The other Hollywood myth they perpetrate is that MPD subjects sort of "know" everything. For instance, an Alter who believes he is a soldier is portrayed as suddenly knowing everything about military procedures and firearms. Or an Alter believing she is a doctor would somehow know everything about medicine and surgical procedures. In fact, Alters only have access to the knowledge that the host body has been exposed to. That doesn't mean that one Alter can't have knowledge that another Alter doesn't. This just means that one Alter was conscious for a particular piece of learning, while another Alter was unconscious.

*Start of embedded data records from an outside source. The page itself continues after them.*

(** * lookout.core.event_listener: a shallow embedding

    The gRPC servicer [EventListener] of [lookout/core/event_listener.py],
    its four decorators ([set_logging_context], [timeit], [log_exceptions],
    [handle]), the two decorated receivers and the life-cycle methods
    ([__init__], [start], [block], [stop]).

    Conventions.
    - Python exceptions are values of [exc]; a computation of the servicer
      is a function from the per-call state to an outcome (a value or a
      propagating exception) and the new state.  State changes made before
      an exception is raised persist, as in Python.
    - [time.perf_counter()] reads an integer clock (ticks); the float
      arithmetic and the [%.3f] rendering of durations are not modelled.
    - String data is ASCII. *)

From Stdlib Require Import ZArith Ascii String List Bool Lia.
From Stdlib Require DecimalString.
From stdpp Require Import base gmap strings list fin_maps.
Import ListNotations.

Local Open Scope string_scope.
Local Open Scope Z_scope.

(** ** Protocol messages

    The generated modules [event_pb2] and [service_analyzer_pb2] are not part
    of this tree; the records below carry the fields the servicer reads. *)

Module event_pb2.

Record ReferencePointer := {
  internal_repository_url : string;
  hash : string
}.

Record CommitRevision := {
  base : ReferencePointer;
  head : ReferencePointer
}.

Record ReviewEvent := {
  review_commit_revision : CommitRevision
}.

Record PushEvent := {
  push_commit_revision : CommitRevision;
  distinct_commits : Z
}.

End event_pb2.

(** A request object as the decorators see it: they inspect [type(request)]
    at run time. *)
Inductive Request :=
| ReqReview (r : event_pb2.ReviewEvent)
| ReqPush (p : event_pb2.PushEvent).

(** [type(request).__name__] *)
Definition type_name (request : Request) : string :=
  match request with
  | ReqReview _ => "ReviewEvent"
  | ReqPush _ => "PushEvent"
  end.

Module service_analyzer_pb2.

Record Comment := {
  comment_file : string;
  comment_line : Z;
  comment_text : string;
  comment_confidence : Z
}.

Record EventResponse := {
  analyzer_version : string;
  comments : list Comment
}.

(** [EventResponse()]: every field at its protobuf default. *)
Definition EventResponse_default : EventResponse :=
  {| analyzer_version := ""; comments := [] |}.

End service_analyzer_pb2.

Abbreviation EventResponse := service_analyzer_pb2.EventResponse.

(** ** Exceptions *)

(** The child of [BaseException] a class descends from.  [except Exception]
    matches [RootException] only; [except KeyboardInterrupt] matches
    [RootKeyboardInterrupt] only. *)
Inductive exc_root :=
| RootException
| RootKeyboardInterrupt
| RootSystemExit
| RootGeneratorExit.

Record exc := {
  exc_class : string;   (* qualified class name, as [str(type(e))] shows it *)
  exc_root_of : exc_root;
  exc_msg : string      (* [str(e)] *)
}.

Definition isinstance_Exception (e : exc) : bool :=
  match exc_root_of e with RootException => true | _ => false end.

Definition isinstance_KeyboardInterrupt (e : exc) : bool :=
  match exc_root_of e with RootKeyboardInterrupt => true | _ => false end.

(** [str(type(e))], e.g. ["<class 'ValueError'>"]. *)
Definition str_type (e : exc) : string :=
  "<class '" +:+ exc_class e +:+ "'>".

Definition NotImplementedError : exc :=
  {| exc_class := "NotImplementedError"; exc_root_of := RootException; exc_msg := "" |}.

Definition AttributeError (cls attr : string) : exc :=
  {| exc_class := "AttributeError"; exc_root_of := RootException;
     exc_msg := "'" +:+ cls +:+ "' object has no attribute '" +:+ attr +:+ "'" |}.

Definition ValueError (msg : string) : exc :=
  {| exc_class := "ValueError"; exc_root_of := RootException; exc_msg := msg |}.

Definition KeyboardInterrupt : exc :=
  {| exc_class := "KeyboardInterrupt"; exc_root_of := RootKeyboardInterrupt; exc_msg := "" |}.

Definition SystemExit (msg : string) : exc :=
  {| exc_class := "SystemExit"; exc_root_of := RootSystemExit; exc_msg := msg |}.

(** ** [stringcase.snakecase]

    The [stringcase] package is an external dependency; this follows its
    definition:
    [string = re.sub(r"[\-\.\s]", '_', str(string))], the empty string is
    returned as it is, otherwise
    [lowercase(string[0]) + re.sub(r"[A-Z]", lambda m: '_' + lowercase(m.group(0)), string[1:])]. *)
Module stringcase.

Definition is_upper (c : ascii) : bool :=
  let n := nat_of_ascii c in (65 <=? n)%nat && (n <=? 90)%nat.

Definition lowercase (c : ascii) : ascii :=
  if is_upper c then ascii_of_nat (nat_of_ascii c + 32) else c.

(** the class [[\-\.\s]] *)
Definition is_punct (c : ascii) : bool :=
  let n := nat_of_ascii c in
  (n =? 45)%nat || (n =? 46)%nat || (n =? 32)%nat
  || ((9 <=? n)%nat && (n <=? 13)%nat) || ((28 <=? n)%nat && (n <=? 31)%nat).

Fixpoint join_punct (s : string) : string :=
  match s with
  | EmptyString => EmptyString
  | String c s' => String (if is_punct c then "_"%char else c) (join_punct s')
  end.

Fixpoint split_upper (s : string) : string :=
  match s with
  | EmptyString => EmptyString
  | String c s' =>
      if is_upper c
      then String "_"%char (String (lowercase c) (split_upper s'))
      else String c (split_upper s')
  end.

Definition snakecase (s : string) : string :=
  match join_punct s with
  | EmptyString => EmptyString
  | String c s' => String (lowercase c) (split_upper s')
  end.

End stringcase.


(** ** The per-call state *)

Inductive StatusCode :=
| StatusCode_OK
| StatusCode_UNKNOWN
| StatusCode_INTERNAL.

(** The [grpc.ServicerContext] of one call, with the two attributes the
    decorators attach to it.  [start_time] and [error] are [None] while the
    attribute does not exist. *)
Record ServicerContext := {
  invocation_metadata : list (string * string);
  peer : string;
  code : option StatusCode;
  details : option string;
  start_time : option Z;
  error : option bool
}.

(** The context gRPC hands to a receiver: no status yet, no extra
    attributes. *)
Definition new_context (metadata : list (string * string)) (peer_address : string)
  : ServicerContext :=
  {| invocation_metadata := metadata; peer := peer_address;
     code := None; details := None; start_time := None; error := None |}.

(** Values of the structured logging context. *)
Inductive log_value :=
| VStr (s : string)
| VInt (z : Z)
| VDict (d : gmap string string).

Inductive log_message :=
| MsgNew (name : string)      (* "new %s" *)
| MsgOK (delta : Z)           (* "OK %.3f" *)
| MsgFail (delta : Z)         (* "FAIL %.3f" *)
| MsgFailUnknown.             (* "FAIL ?" *)

(** What a call sends to the metric sink ([record_event]) and to the
    logger ([self._log]). *)
Inductive effect :=
| Metric (name : string) (value : Z)
| LogInfo (m : log_message)
| LogException (m : log_message) (e : exc).

Record CallState := {
  context : ServicerContext;
  clock : Z;                                          (* time.perf_counter() *)
  slogging_context : option (gmap string log_value);  (* thread-local, slogging.set_context *)
  emitted : list effect                               (* oldest first *)
}.

Inductive outcome (A : Type) :=
| Returns (a : A)
| Raises (e : exc).
Arguments Returns {A} a.
Arguments Raises {A} e.

Definition M (A : Type) : Type := CallState -> outcome A * CallState.

Definition ret {A} (a : A) : M A := fun s => (Returns a, s).

Definition raise {A} (e : exc) : M A := fun s => (Raises e, s).

Definition bind {A B} (m : M A) (k : A -> M B) : M B :=
  fun s =>
    match m s with
    | (Returns a, s') => k a s'
    | (Raises e, s') => (Raises e, s')
    end.

Notation "'let*' x ':=' m 'in' k" := (bind m (fun x => k))
  (at level 10, x name, m at level 100, k at level 200, only parsing).
Notation "'do' m 'then' k" := (bind m (fun _ => k))
  (at level 10, m at level 100, k at level 200, only parsing).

Hollywood also portrays MPD counsellors as striving to kill off the Alters. I can tell you firsthand that no counsellor worth his diploma would ever desire this to happen. Integration does not involve killing the Alters. Integration is all about creating a fully-functional human being out of a collection of broken pieces. If you shatter a vase into seven or eight pieces and then glue it back together, but wind up with a vase that is functional as a vase, but is also still composed of the original pieces. My experience with integration is that I am somehow a single entity and a multiple at the same time. The Alters still exist, and they lend strength to the integrated super-personality that is outwardly visible to others.

 

A third myth is that multiples are just "making it up". Actually, dissociation is the very last defence the mind has against complete collapse. If a person has MPD, there is always a cause. Dissociation is a very clever defence mechanism that allows a victim of abuse to expose only one part of his/her psyche to abuse at any particular time. The downside is that these divisions are lasting ones.